You can fix it by using the Espresso Flow app, but physical controls (or even an on-brand touch controller) would have been appreciated. Not every operating system can use Espresso Flow, and you shouldn’t have to install an app to control the brightness of a monitor. That’s a fairly new one for this reviewer.
Is it worth your money?
While these are all interesting issues, the one you might take the biggest concern with is the price: at $1099 in Australia, the Espresso 15 Pro is a pricey portable monitor, particularly if you have no reason to add touch.
Part of why the 15 Pro is so expensive could come down to size: 15 inch 4K monitors aren’t easy to find. Most of the desk-bound external monitors that are 4K start around the 23 to 27 inch mark and priced between $150 and $400. This is much, much smaller.
Unlike those models and by comparison, the Espresso 15 Pro is actually portable.
There are other 15 inch 4K monitors, but they’re either priced like the Espresso, or off-market random brands with lower price tags and less useful designs. And whether you actually get a 4K resolution at a usable refresh could be a case for buyer beware.
So the price is high because 4K and touch are a pricey combination, as is the use of 1.06 billion colours, making it a 10-bit panel. This is a portable screen made for creatives, and folks who want the best. By comparison, portable Full HD panels tend to be less expensive, such as Espresso’s own or even the Dell P1425 we reviewed recently.
The problem is that extra feature of “touch” is largely extra. Simply put, you may not use it.
The more we used the Espresso 15 Pro, the more we didn’t touch the screen. Not because we couldn’t, but more because the lack of touch on Mac made it a little more cumbersome, and no stylus was included in the box.
We stuck the monitor on the side of our ultra-wide where it became a handy vertical screen, and when we’re working out and about, or even just on a table on the verandah, it’s a second screen to go.
But touch, it’s not that useful without a stylus on this screen.
A stylus should be included here, if only to make touch on desktop operating systems better.
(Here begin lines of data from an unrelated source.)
(** * FanPico: the main control loop of [src/fanpico.c]

    A shallow embedding of [clear_state], [update_outputs], [setup],
    [core1_main] and the scheduler loop of [main], with the results about
    change gates, the command console, output-update batching and the
    watchdog.

    Conventions of the embedding.
    - C [float]/[double] values are rationals ([Q]), which are the finite
      values: the comparisons of the change gates and [roundf] are taken on
      the real value of the sample.  The two sampling loops of [main] are
      written once more over values that can be infinite or not a number
      ([Module IEEE]), for the results that depend on such samples.
    - [absolute_time_t] is a number of microseconds ([Z]), and [delta] the
      difference of two readings; the difference as the [int64_t] holds it
      is [absolute_time_diff_us], the same for readings below 2^63.
    - Calls that act on the outside are recorded, in program order, in a
      trace of [event]s.  Calls that only read (the clock, the sensors, the
      console queue) take their answer from an environment record and leave
      no event.
    - The function [core1_main] runs on the second core and shares no
      variable of [main]; it has a model of its own ([Module Core1]). *)

From Stdlib Require Import ZArith QArith Qabs Qround Lia.
From Stdlib.Strings Require Import Byte.
From stdpp Require Import base list strings.

Open Scope Z_scope.

(* ===================================================================== *)
(** * Numeric helpers                                                     *)
(* ===================================================================== *)

Module Numeric.

(** Modelled from the spec: [check_for_change] is declared in [fanpico.h]
    and defined outside [fanpico.c].  Spec 4.2:
    [changed(prev, new, threshold) = |new - prev| >= threshold], inclusive
    at the boundary. *)
Definition check_for_change (oldval newval threshold : Q) : bool :=
  Qle_bool threshold (Qabs (newval - oldval)).

(** C99 [roundf]: the nearest integer, halfway cases away from zero. *)
Definition roundf (x : Q) : Q :=
  inject_Z (if Qle_bool 0 x then Qfloor (x + 0.5)%Q else - Qfloor (0.5 - x)%Q).

(** A value with no fractional part. *)
Definition integer_valued (x : Q) : Prop := exists z : Z, x = inject_Z z.

(** Modelled from the spec: [time_passed] is declared in [fanpico.h] and
    defined outside [fanpico.c].  Spec 4.1: a task whose
    elapsed-since-last-fire is at least its interval fires, and its
    last-fire timestamp is reset to the current time.  The first component
    is the C return value, the second the new content of [*t]; [t_now] is
    the clock reading the call takes. *)
Definition time_passed (t : Z) (ms : Z) (t_now : Z) : bool * Z :=
  if ms * 1000 <=? t_now - t then (true, t_now) else (false, t).

End Numeric.
Export Numeric.

(* ===================================================================== *)
(** * Build configuration, state and trace                               *)
(* ===================================================================== *)

(** The compile-time constants of [fanpico.h] that [fanpico.c] uses.  The
    header is not part of the sources at hand, so they are parameters.  The
    arrays of [struct fanpico_state] have the [*_MAX_COUNT] lengths. *)
Class Board := {
  FAN_COUNT : nat;
  MBFAN_COUNT : nat;
  SENSOR_COUNT : nat;
  FAN_MAX_COUNT : nat;
  MBFAN_MAX_COUNT : nat;
  SENSOR_MAX_COUNT : nat;
  LED_PIN : Z;
  SENSOR1_READ_PIN : Z;
  SENSOR2_READ_PIN : Z;
  TTL_SERIAL : bool;
  LIB_PICO_CYW43_ARCH : bool;
  WATCHDOG_REBOOT_DELAY : Z
}.

(** Modelled from the spec: [WATCHDOG_ENABLED] is a macro of [fanpico.h].
    Spec 4.5 describes a firmware whose watchdog is armed at boot, that is
    a build with the macro set; the two [#if WATCHDOG_ENABLED] blocks of
    [main] are kept as conditionals on this constant. *)
Definition WATCHDOG_ENABLED : bool := true.

(** [struct fanpico_state], the fields [fanpico.c] reads and writes. *)
Record fanpico_state := mk_state {
  mbfan_duty : list Q;
  mbfan_freq : list Q;
  fan_duty : list Q;
  fan_freq : list Q;
  temp : list Q
}.

(** [struct fanpico_config], the fields [fanpico.c] reads through [cfg]. *)
Record fanpico_config := mk_config {
  led_mode : Z;
  local_echo : bool
}.

(** [a[i]] as an rvalue.  The loops of [fanpico.c] index the arrays below
    their [*_COUNT]; on a board whose [*_COUNT] is within the [*_MAX_COUNT]
    length no access is out of range.  Elsewhere a read gives 0 and a write
    is dropped. *)
Definition elem (a : list Q) (i : nat) : Q := nth i a 0%Q.

Definition set_mbfan_duty (i : nat) (v : Q) (s : fanpico_state) : fanpico_state :=
  mk_state (<[i:=v]> (mbfan_duty s)) (mbfan_freq s) (fan_duty s) (fan_freq s) (temp s).

Definition set_mbfan_freq (i : nat) (v : Q) (s : fanpico_state) : fanpico_state :=
  mk_state (mbfan_duty s) (<[i:=v]> (mbfan_freq s)) (fan_duty s) (fan_freq s) (temp s).

Definition set_fan_duty (i : nat) (v : Q) (s : fanpico_state) : fanpico_state :=
  mk_state (mbfan_duty s) (mbfan_freq s) (<[i:=v]> (fan_duty s)) (fan_freq s) (temp s).

Definition set_fan_freq (i : nat) (v : Q) (s : fanpico_state) : fanpico_state :=
  mk_state (mbfan_duty s) (mbfan_freq s) (fan_duty s) (<[i:=v]> (fan_freq s)) (temp s).

Definition set_temp (i : nat) (v : Q) (s : fanpico_state) : fanpico_state :=
  mk_state (mbfan_duty s) (mbfan_freq s) (fan_duty s) (fan_freq s) (<[i:=v]> (temp s)).

Inductive log_level := LOG_DEBUG | LOG_INFO | LOG_NOTICE.

(** What the code does to the outside, in program order.  [call f] is a
    call of [f] whose arguments play no role here; a message carries its
    format string as the source has it; [store_input_buf] is an assignment
    to [input_buf[idx]], kept in the trace to follow the index used. *)
Inductive event :=
| call (f : string)
| log_msg (level : log_level) (fmt : string)
| printf (fmt : string) (arg : option byte)
| sleep_ms (ms : Z)
| gpio_put (pin : Z) (value : Z)
| cyw43_arch_gpio_put (value : Z)
| adc_gpio_init (pin : Z)
| watchdog_enable (delay : Z) (pause_on_debug : Z)
| set_pwm_duty_cycle (i : nat) (duty : Q)
| set_tacho_output_freq (i : nat) (freq : Q)
| display_status (s : fanpico_state)
| process_command (s : fanpico_state) (line : list byte)
| store_input_buf (idx : nat) (c : byte).

(** [for (i = first; i < first + n; i++) body], threading the state and
    appending what each round does. *)
Fixpoint for_loop {St : Type} (body : nat -> St -> St * list event)
    (first n : nat) (s : St) : St * list event :=
  match n with
  | O => (s, [])
  | S n' =>
      let '(s1, tr1) := body first s in
      let '(s2, tr2) := for_loop body (S first) n' s1 in
      (s2, tr1 ++ tr2)
  end.

(* ===================================================================== *)
(** * [clear_state] and [update_outputs]                                  *)
(* ===================================================================== *)

Section Outputs.
Context `{Board}.

(** The fan-curve evaluation of the rest of the firmware:
    [calculate_pwm_duty] and [calculate_tacho_freq] are called with the
    state as it is at that point of the loop. *)
Variable calculate_pwm_duty : fanpico_state -> fanpico_config -> nat -> Q.
Variable calculate_tacho_freq : fanpico_state -> fanpico_config -> nat -> Q.

Definition clear_state (s : fanpico_state) : fanpico_state :=
  let s := fst (for_loop (fun i s => (set_mbfan_freq i 0 (set_mbfan_duty i 0 s), []))
                         0 MBFAN_MAX_COUNT s) in
  let s := fst (for_loop (fun i s => (set_fan_freq i 0 (set_fan_duty i 0 s), []))
                         0 FAN_MAX_COUNT s) in
  fst (for_loop (fun i s => (set_temp i 0 s, [])) 0 SENSOR_MAX_COUNT s).

(** One round of the loop "update fan PWM signals". *)
Definition update_fan_pwm (config : fanpico_config) (i : nat)
    (state : fanpico_state) : fanpico_state * list event :=
  let new := calculate_pwm_duty state config i in
  if check_for_change (elem (fan_duty state) i) new 0.1 then
    (set_fan_duty i new state,
     [log_msg LOG_INFO "fan%d: Set output PWM %.1f%% --> %.1f%%";
      set_pwm_duty_cycle i new])
  else (state, []).

(** One round of the loop "update mb tacho signals". *)
Definition update_mb_tacho (config : fanpico_config) (i : nat)
    (state : fanpico_state) : fanpico_state * list event :=
  let new := calculate_tacho_freq state config i in
  if check_for_change (elem (mbfan_freq state) i) new 0.1 then
    (set_mbfan_freq i new state,
     [log_msg LOG_INFO "mbfan%d: Set output Tacho %.2fHz --> %.2fHz";
      set_tacho_output_freq i new])
  else (state, []).

(** [update_outputs]; its trace opens with the invocation itself. *)
Definition update_outputs (state : fanpico_state) (config : fanpico_config)
    : fanpico_state * list event :=
  let '(s1, tr1) := for_loop (update_fan_pwm config) 0 FAN_COUNT state in
  let '(s2, tr2) := for_loop (update_mb_tacho config) 0 MBFAN_COUNT s1 in
  (s2, call "update_outputs" :: tr1 ++ tr2).

End Outputs.

(* ===================================================================== *)
(** * The command console of [main]                                      *)
(* ===================================================================== *)

Module Console.

(** [sizeof(input_buf)] for [char input_buf[1024]]. *)
Definition sizeof_input_buf : nat := 1024.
Espresso could always make an optional better stylus with button controls, and sell that as an extra, but an included one in the box would help you make the case that touch on the 15 Pro is useful, rather than just — as Mac’s notification message basically puts it — a new trackpad added to the screen.
Touch on Mac in this way isn’t super useful. It’s a marginally better experience on Windows, but that could be because companies still make touchscreen PCs. At least the operating system is primed for it in parts.
Yay or nay?
Without the touch, the best reasons to consider the Espresso 15 Pro is for portability and clarity. This screen is sharp and capable, possibly like no other.
Yes, it’s pricey, but the best gear often is, and the Espresso 15 Pro qualifies. There’s also a pricier 17 inch variation on the theme, a 4K 17 inch touchscreen set in aluminium and hardened glass designed to be mounted to one of Espresso’s magnetic stands, but at $1250, it’s probably not a consideration for most, not to mention bigger and more awkward to carry, weighing 1.1kg at that.
Frankly, we wish there was a 13 inch Espresso Pro, which would nail the sweet spot for folks with the veritable sweet spot of portable computers: 13 to 14 inches. There’s an Espresso 13 inch Full HD touch model, but nothing with quite the res of its 4K Pro siblings. Now that would be something.
Right now, if you’re looking for a portable screen that delivers a premium feeling, you can’t go better than the Espresso 15 Pro. It’s just that little bit more capable than just about every other portable monitor around. Recommended.